Farmers and the weather
The improved weather forecast for the next few days at least offers some respite to farmers — and to Agriculture Minister Simon Coveney.
Farmers feel he hasn’t sufficiently acknowledged their difficulties caused by this summer’s disastrous weather.
They will get a €600 million advance of the single farm payment from October 16 onwards — but this is nothing special, a 50% advance having been paid out in each of the last six years (In 2009, Agriculture Minister Brendan Smith secured a 70% advance).
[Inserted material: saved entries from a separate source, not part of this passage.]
(* ===== verification/Bytes.v ===== *)
(** * Byte buffers

    A buffer is a list of bytes, each a [Z] below 256.  [get_range] is
    Rust's [bytes.get(off..off + len)], [put_range] the in-place
    [copy_from_slice] into such a range, [le_bytes]/[le_val] are
    [to_le_bytes]/[from_le_bytes].  The lemmas are the frame and round trip
    laws the components use. *)
From S2P Require Import Prelude.

Abbreviation bytes := (list Z) (only parsing).

Definition is_byte (b : Z) : Prop := 0 <= b < 256.
Definition wf_bytes (b : bytes) : Prop := Forall is_byte b.

Definition blen (b : bytes) : Z := Z.of_nat (length b).

Fixpoint le_bytes (n : nat) (z : Z) : bytes :=
  match n with
  | O => []
  | S m => z mod 256 :: le_bytes m (z / 256)
  end.

Fixpoint le_val (b : bytes) : Z :=
  match b with
  | [] => 0
  | x :: r => x + 256 * le_val r
  end.

Definition in_range (b : bytes) (off len : Z) : bool :=
  (0 <=? off) && (0 <=? len) && (off + len <=? blen b).

(** [bytes.get(off..off + len)] *)
Definition get_range (b : bytes) (off len : Z) : option bytes :=
  if in_range b off len
  then Some (take (Z.to_nat len) (drop (Z.to_nat off) b))
  else None.

(** [bytes[off..off + d.len()].copy_from_slice(d)] on a range that exists *)
Definition put_range (b : bytes) (off : Z) (d : bytes) : bytes :=
  take (Z.to_nat off) b ++ d ++ drop (Z.to_nat off + length d) b.

(** The same store when the range may not exist: Rust panics. *)
Definition set_range (b : bytes) (off : Z) (d : bytes) : option bytes :=
  if in_range b off (blen d) then Some (put_range b off d) else None.

Definition get_le (n : nat) (b : bytes) (off : Z) : option Z :=
  le_val <$> get_range b off (Z.of_nat n).
Abbreviation get_u32 := (get_le 4).
Abbreviation get_u64 := (get_le 8).

Definition set_le (n : nat) (b : bytes) (off v : Z) : option bytes :=
  set_range b off (le_bytes n v).
Abbreviation set_u32 := (set_le 4).
Abbreviation set_u64 := (set_le 8).

(** ** Little-endian words *)
Lemma length_le_bytes n z : length (le_bytes n z) = n.
Proof. revert z. induction n; simpl; auto. Qed.

Lemma wf_le_bytes n z : wf_bytes (le_bytes n z).
Proof.
  revert z. induction n as [|n IH]; intros z; simpl; constructor.
  - unfold is_byte. pose proof (Z.mod_pos_bound z 256). lia.
  - apply IH.
Qed.

Lemma pow256_S n : 256 ^ Z.of_nat (S n) = 256 * 256 ^ Z.of_nat n.
Proof. rewrite Nat2Z.inj_succ, Z.pow_succ_r; lia. Qed.

Lemma le_val_bounds b : wf_bytes b -> 0 <= le_val b < 256 ^ blen b.
Proof.
  unfold blen. induction 1 as [|x b Hx Hb IH]; simpl; [lia|].
  change (Z.pos (Pos.of_succ_nat (length b))) with (Z.of_nat (S (length b))).
  rewrite pow256_S. unfold is_byte in Hx. lia.
Qed.

Lemma le_val_le_bytes n z : le_val (le_bytes n z) = z mod 256 ^ Z.of_nat n.
Proof.
  revert z. induction n as [|n IH]; intros z; [simpl; by rewrite Z.mod_1_r|].
  cbn [le_bytes le_val]. rewrite IH, pow256_S.
  rewrite Z.rem_mul_r by lia. lia.
Qed.

Lemma le_val_le_bytes_small n z :
  0 <= z < 256 ^ Z.of_nat n -> le_val (le_bytes n z) = z.
Proof. intros. rewrite le_val_le_bytes. by apply Z.mod_small. Qed.

Lemma le_bytes_le_val b : wf_bytes b -> le_bytes (length b) (le_val b) = b.
Proof.
  induction 1 as [|x b Hx Hb IH]; cbn [le_bytes le_val length]; [done|].
  unfold is_byte in Hx.
  replace ((x + 256 * le_val b) mod 256) with x
    by (rewrite (Z.mul_comm 256), Z_mod_plus_full, Z.mod_small; lia).
  replace ((x + 256 * le_val b) / 256) with (le_val b)
    by (rewrite (Z.mul_comm 256), Z_div_plus_full, Z.div_small; lia).
  by rewrite IH.
Qed.

Lemma le_bytes_mod n z : le_bytes n (z mod 256 ^ Z.of_nat n) = le_bytes n z.
Proof.
  rewrite <- le_val_le_bytes.
  rewrite <- (length_le_bytes n z) at 1.
  apply le_bytes_le_val, wf_le_bytes.
Qed.

(** ** Ranges *)
Lemma in_range_spec b off len :
  in_range b off len = true <-> 0 <= off /\ 0 <= len /\ off + len <= blen b.
Proof. unfold in_range. rewrite !andb_true_iff, !Z.leb_le. lia. Qed.

Lemma blen_nonneg b : 0 <= blen b.
Proof. unfold blen. lia. Qed.

Lemma blen_app a b : blen (a ++ b) = blen a + blen b.
Proof. unfold blen. rewrite length_app. lia. Qed.

Lemma get_range_is_Some b off len :
  is_Some (get_range b off len) <-> 0 <= off /\ 0 <= len /\ off + len <= blen b.
Proof.
  rewrite <- in_range_spec. unfold get_range, is_Some.
  destruct (in_range b off len); naive_solver.
Qed.

Lemma get_range_length b off len d :
  get_range b off len = Some d -> blen d = len.
Proof.
  unfold get_range. destruct (in_range b off len) eqn:H; [|done].
  apply in_range_spec in H. intros [= <-]. unfold blen in *.
  rewrite length_take, length_drop. lia.
Qed.

Lemma get_range_wf b off len d :
  wf_bytes b -> get_range b off len = Some d -> wf_bytes d.
Proof.
  unfold get_range. destruct (in_range b off len); [|done].
  intros Hb [= <-]. by apply Forall_take, Forall_drop.
Qed.

Lemma get_range_lookup b off len d (i : nat) :
  get_range b off len = Some d -> (i < Z.to_nat len)%nat ->
  d !! i = b !! (Z.to_nat off + i)%nat.
Proof.
  unfold get_range. destruct (in_range b off len) eqn:H; [|done].
  intros [= <-] Hi. by rewrite lookup_take_lt, lookup_drop by lia.
Qed.

Lemma blen_put_range b off d :
  0 <= off -> off + blen d <= blen b -> blen (put_range b off d) = blen b.
Proof.
  unfold blen, put_range. intros.
  rewrite !length_app, length_take, length_drop. lia.
Qed.

Lemma put_range_wf b off d :
  wf_bytes b -> wf_bytes d -> wf_bytes (put_range b off d).
Proof.
  intros Hb Hd. unfold put_range, wf_bytes.
  repeat apply Forall_app_2; auto using Forall_take, Forall_drop.
Qed.

Lemma get_put_same b off d :
  0 <= off -> off + blen d <= blen b ->
  get_range (put_range b off d) off (blen d) = Some d.
Proof.
  intros Ho Hl. unfold get_range.
  destruct (in_range _ off (blen d)) eqn:Hr.
  - f_equal. unfold put_range, blen in *.
    rewrite drop_app_length' by (rewrite length_take; lia).
    by rewrite take_app_length' by lia.
  - assert (in_range (put_range b off d) off (blen d) = true); [|congruence].
    apply in_range_spec. rewrite blen_put_range by done.
    pose proof (blen_nonneg d). lia.
Qed.

Lemma put_range_lookup_ne b off d (i : nat) :
  0 <= off -> off + blen d <= blen b ->
  Z.of_nat i < off \/ off + blen d <= Z.of_nat i ->
  put_range b off d !! i = b !! i.
Proof.
  unfold put_range, blen. intros Ho Hl [Hi|Hi].
  - rewrite lookup_app_l by (rewrite length_take; lia).
    by rewrite lookup_take_lt by lia.
  - rewrite lookup_app_r by (rewrite length_take; lia).
    rewrite lookup_app_r by (rewrite length_take; lia).
    rewrite lookup_drop, length_take. f_equal. lia.
Qed.

Lemma get_put_disjoint b off d o l :
  0 <= off -> off + blen d <= blen b ->
  o + l <= off \/ off + blen d <= o ->
  get_range (put_range b off d) o l = get_range b o l.
Proof.
  intros Ho Hl Hd. unfold get_range, in_range. rewrite blen_put_range by done.
  destruct ((0 <=? o) && (0 <=? l) && (o + l <=? blen b)) eqn:Hr; [|done].
  bools. f_equal. apply list_eq. intros i.
  destruct (decide (i < Z.to_nat l)%nat).
  - rewrite !lookup_take_lt, !lookup_drop by done.
    apply put_range_lookup_ne; lia.
  - by rewrite !lookup_take_ge by lia.
Qed.

Lemma set_range_Some b off d b' :
  set_range b off d = Some b' <->
  b' = put_range b off d /\ 0 <= off /\ off + blen d <= blen b.
Proof.
  unfold set_range. pose proof (blen_nonneg d).
  destruct (in_range b off (blen d)) eqn:Hr.
  - apply in_range_spec in Hr. naive_solver lia.
  - split; [done|]. intros (-> & ? & ?).
    assert (in_range b off (blen d) = true) by (apply in_range_spec; lia).
    congruence.
Qed.

Lemma get_range_all b : get_range b 0 (blen b) = Some b.
Proof.
  unfold get_range. rewrite (proj2 (in_range_spec b 0 (blen b))) by (pose proof (blen_nonneg b); lia).
  rewrite drop_0, take_ge; [done|unfold blen; lia].
Qed.

(** A store seen through reads. *)
Record stored (b : bytes) (o : Z) (d b' : bytes) : Prop := {
  so_len : blen b' = blen b;
  so_wf : wf_bytes b -> wf_bytes d -> wf_bytes b';
  so_get : get_range b' o (blen d) = Some d;
  so_frame : forall o' l, o' + l <= o \/ o + blen d <= o' -> get_range b' o' l = get_range b o' l;
}.

Lemma set_range_stored b o d b' : set_range b o d = Some b' -> stored b o d b'.
Proof.
  intros (-> & Ho & Hl)%set_range_Some. split.
  - by apply blen_put_range.
  - intros ? ?. by apply put_range_wf.
  - by apply get_put_same.
  - intros o' l Hd. by apply get_put_disjoint.
Qed.

Lemma set_range_total b o d : 0 <= o -> o + blen d <= blen b ->
  exists b', set_range b o d = Some b' /\ stored b o d b'.
Proof.
  intros Ho Hl. exists (put_range b o d). split; [by apply set_range_Some|].
  apply set_range_stored. by apply set_range_Some.
Qed.

Lemma get_range_app b o l1 l2 x y :
  get_range b o l1 = Some x -> get_range b (o + l1) l2 = Some y ->
  get_range b o (l1 + l2) = Some (x ++ y).
Proof.
  unfold get_range. destruct (in_range b o l1) eqn:H1; [|done].
  destruct (in_range b (o + l1) l2) eqn:H2; [|done].
  apply in_range_spec in H1 as (? & ? & ?). apply in_range_spec in H2 as (? & ? & ?).
  intros [= <-] [= <-]. rewrite (proj2 (in_range_spec b o (l1 + l2))) by lia. f_equal.
  rewrite !Z2Nat.inj_add by lia. rewrite <- drop_drop. by rewrite take_take_drop.
Qed.

(** ** Words in a buffer *)
Lemma get_le_is_Some n b off :
  is_Some (get_le n b off) <-> 0 <= off /\ off + Z.of_nat n <= blen b.
Proof.
  unfold get_le. rewrite fmap_is_Some, get_range_is_Some. lia.
Qed.

Lemma get_le_nat n b (o : nat) :
  (o + n <= length b)%nat ->
  get_le n b (Z.of_nat o) = Some (le_val (take n (drop o b))).
Proof.
  intros Hl. unfold get_le, get_range.
  replace (in_range b (Z.of_nat o) (Z.of_nat n)) with true
    by (symmetry; apply in_range_spec; unfold blen; lia).
  simpl. by rewrite !Nat2Z.id.
Qed.

Lemma get_le_bounds n b off v :
  wf_bytes b -> get_le n b off = Some v -> 0 <= v < 256 ^ Z.of_nat n.
Proof.
  unfold get_le. intros Hb (d & Hd & ->)%fmap_Some.
  rewrite <- (get_range_length _ _ _ _ Hd).
  eauto using le_val_bounds, get_range_wf.
Qed.

Lemma get_u32_bounds b off v : wf_bytes b -> get_u32 b off = Some v -> is_u32 v.
Proof. intros ? H%get_le_bounds; [|done]. unfold is_u32, u32_max. simpl in H. lia. Qed.

Lemma get_u64_bounds b off v : wf_bytes b -> get_u64 b off = Some v -> is_u64 v.
Proof. intros ? H%get_le_bounds; [|done]. unfold is_u64, u64_max. simpl in H. lia. Qed.

Lemma set_le_Some n b off v b' :
  set_le n b off v = Some b' <->
  b' = put_range b off (le_bytes n v) /\ 0 <= off /\ off + Z.of_nat n <= blen b.
Proof.
  unfold set_le. rewrite set_range_Some. unfold blen.
  by rewrite length_le_bytes.
Qed.

Lemma set_le_blen n b off v b' : set_le n b off v = Some b' -> blen b' = blen b.
Proof.
  intros (-> & ? & ?)%set_le_Some. apply blen_put_range; [done|].
  unfold blen at 1. by rewrite length_le_bytes.
Qed.

Lemma set_le_wf n b off v b' :
  wf_bytes b -> set_le n b off v = Some b' -> wf_bytes b'.
Proof.
  intros Hb (-> & _ & _)%set_le_Some. apply put_range_wf; auto using wf_le_bytes.
Qed.

Lemma get_set_le_same n b off v b' :
  set_le n b off v = Some b' -> get_le n b' off = Some (v mod 256 ^ Z.of_nat n).
Proof.
  intros (-> & Ho & Hl)%set_le_Some. unfold get_le.
  pose proof (get_put_same b off (le_bytes n v)) as Hg.
  unfold blen at 1 3 in Hg. rewrite length_le_bytes in Hg.
  rewrite Hg by done. simpl. by rewrite le_val_le_bytes.
Qed.

Lemma get_set_le_disjoint n m b off v b' o :
  set_le n b off v = Some b' ->
  o + Z.of_nat m <= off \/ off + Z.of_nat n <= o ->
  get_le m b' o = get_le m b o.
Proof.
  intros (-> & Ho & Hl)%set_le_Some Hd. unfold get_le. f_equal.
  apply get_put_disjoint; [done| |]; unfold blen at 1; rewrite length_le_bytes; lia.
Qed.

(** A word of a prefix is the word of the buffer. *)
Lemma get_range_prefix b n p o l d :
  get_range b 0 n = Some p -> get_range p o l = Some d -> get_range b o l = Some d.
Proof.
  unfold get_range. destruct (in_range b 0 n) eqn:Hn; [|done]. intros [= <-].
  destruct (in_range _ o l) eqn:Hl; [|done]. intros [= <-].
  rewrite in_range_spec in *. unfold blen in *. rewrite length_take, length_drop in *.
  replace (in_range b o l) with true by (symmetry; apply in_range_spec; unfold blen; lia).
  f_equal. rewrite drop_0. apply list_eq. intros i.
  destruct (decide (i < Z.to_nat l)%nat); [|by rewrite !lookup_take_ge by lia].
  rewrite !lookup_take_lt, !lookup_drop, lookup_take_lt by lia. done.
Qed.

Lemma get_le_prefix k b n p o v :
  get_range b 0 n = Some p -> get_le k p o = Some v -> get_le k b o = Some v.
Proof.
  intros Hp. unfold get_le. intros (d & Hd & ->)%fmap_Some.
  by rewrite (get_range_prefix _ _ _ _ _ _ Hp Hd).
Qed.

(** A range of a range. *)
Lemma get_range_sub (b : bytes) o n p d k :
  get_range b o n = Some p -> 0 <= d -> 0 <= k -> d + k <= n -> get_range p d k = get_range b (o + d) k.
Proof.
  intros Hp Hd Hk Hn. pose proof (get_range_length _ _ _ _ Hp) as Hl.
  pose proof (proj1 (get_range_is_Some b o n) (ex_intro _ _ Hp)) as (? & ? & ?).
  destruct (proj2 (get_range_is_Some p d k)) as [x Hx]; [lia|].
  destruct (proj2 (get_range_is_Some b (o + d) k)) as [y Hy]; [lia|]. rewrite Hx, Hy. f_equal.
  apply list_eq. intros i. destruct (decide (i < Z.to_nat k)%nat).
  - rewrite (get_range_lookup _ _ _ _ i Hx), (get_range_lookup _ _ _ _ i Hy) by done.
    rewrite (get_range_lookup _ _ _ _ _ Hp) by lia. f_equal. lia.
  - pose proof (get_range_length _ _ _ _ Hx). pose proof (get_range_length _ _ _ _ Hy).
    unfold blen in *. rewrite !lookup_ge_None_2 by lia. done.
Qed.

#[export] Hint Resolve length_le_bytes wf_le_bytes get_range_wf put_range_wf
  set_le_wf blen_nonneg : nvrm.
EU Agriculture Commissioner Dacian Ciolos said he was unable to grant a 70% advance this year due to budget constraints, even though Mr Coveney cited the very wet weather in June and July, which he said led to severe difficulties for farmers, particularly in silage-making, and which has also required the housing of animals, with the attendant additional costs of buying in feed, together with ongoing cashflow difficulties affecting farming and the wider community.
"I have been particularly concerned at the difficulties caused for farmers by the adverse weather of the past seven weeks," said the Minister at the time — and there have been four more wet weeks in the meantime.
Mr Coveney acknowledged at Tullamore Show that the summer of 2012 has put farmers under huge pressure, and said farm incomes would inevitably be affected by the atrocious weather, damaging yields and fodder supplies, with farmers in the Shannon region particularly badly hit by flooding.
There were limits to what the Government could do to support affected farmers, but they were trying to get payments out early, he said.
The picture became clearer in the latest memorandum of understanding between the Government and the EU, ECB and IMF, who are bankrolling Ireland Inc. It referred to "at least €3.5bn" of "adjustments" in the budget next December, €1.25bn of which will come from additional taxes and €2.25bn from cuts.
Against that background, there is unlikely to be cash help from Dublin for farmers hit by the bad weather.
The IFA seems to agree, reiterating that the core issue on farms today is the impact of the prolonged wet weather on costs and incomes in 2012 — but seeking no more from the Government than a guarantee that farm schemes will not be cut in the next budget, that disadvantaged area payments are made on time, and the 50% advance of the single farm payment is made in October to all farmers, inspected for compliance or not.
The IFA recognises a country on the rocks financially can do little to help those in danger of falling overboard.
However, it hasn’t helped that Mr Coveney failed to acknowledge the weather setbacks of 2012 this week, when he trumpeted the agri-food sector progress of 2011, and said he expects the sector to play an integral part in the recovery of our economy, and the continued viability of our rural and coastal areas, in the plan to increase production by a third over the next decade.
In particular, the pig and poultry farmers who are surviving from month to month must have taken that with a pinch of salt.
It now seems the only hope of relief for farmers wondering if they can financially survive the coming winter is EU compensation for farming losses due to bad weather.
ICMSA President John Comer has said a precedent exists for the EU to provide assistance where extremes of weather have seriously damaged farmers’ income, and he called on Mr Coveney to ask Brussels for help.
However, for that to happen, the Government must formally recognise the Irish summer of 2012 as a natural disaster which destroyed more than 30% of average annual production.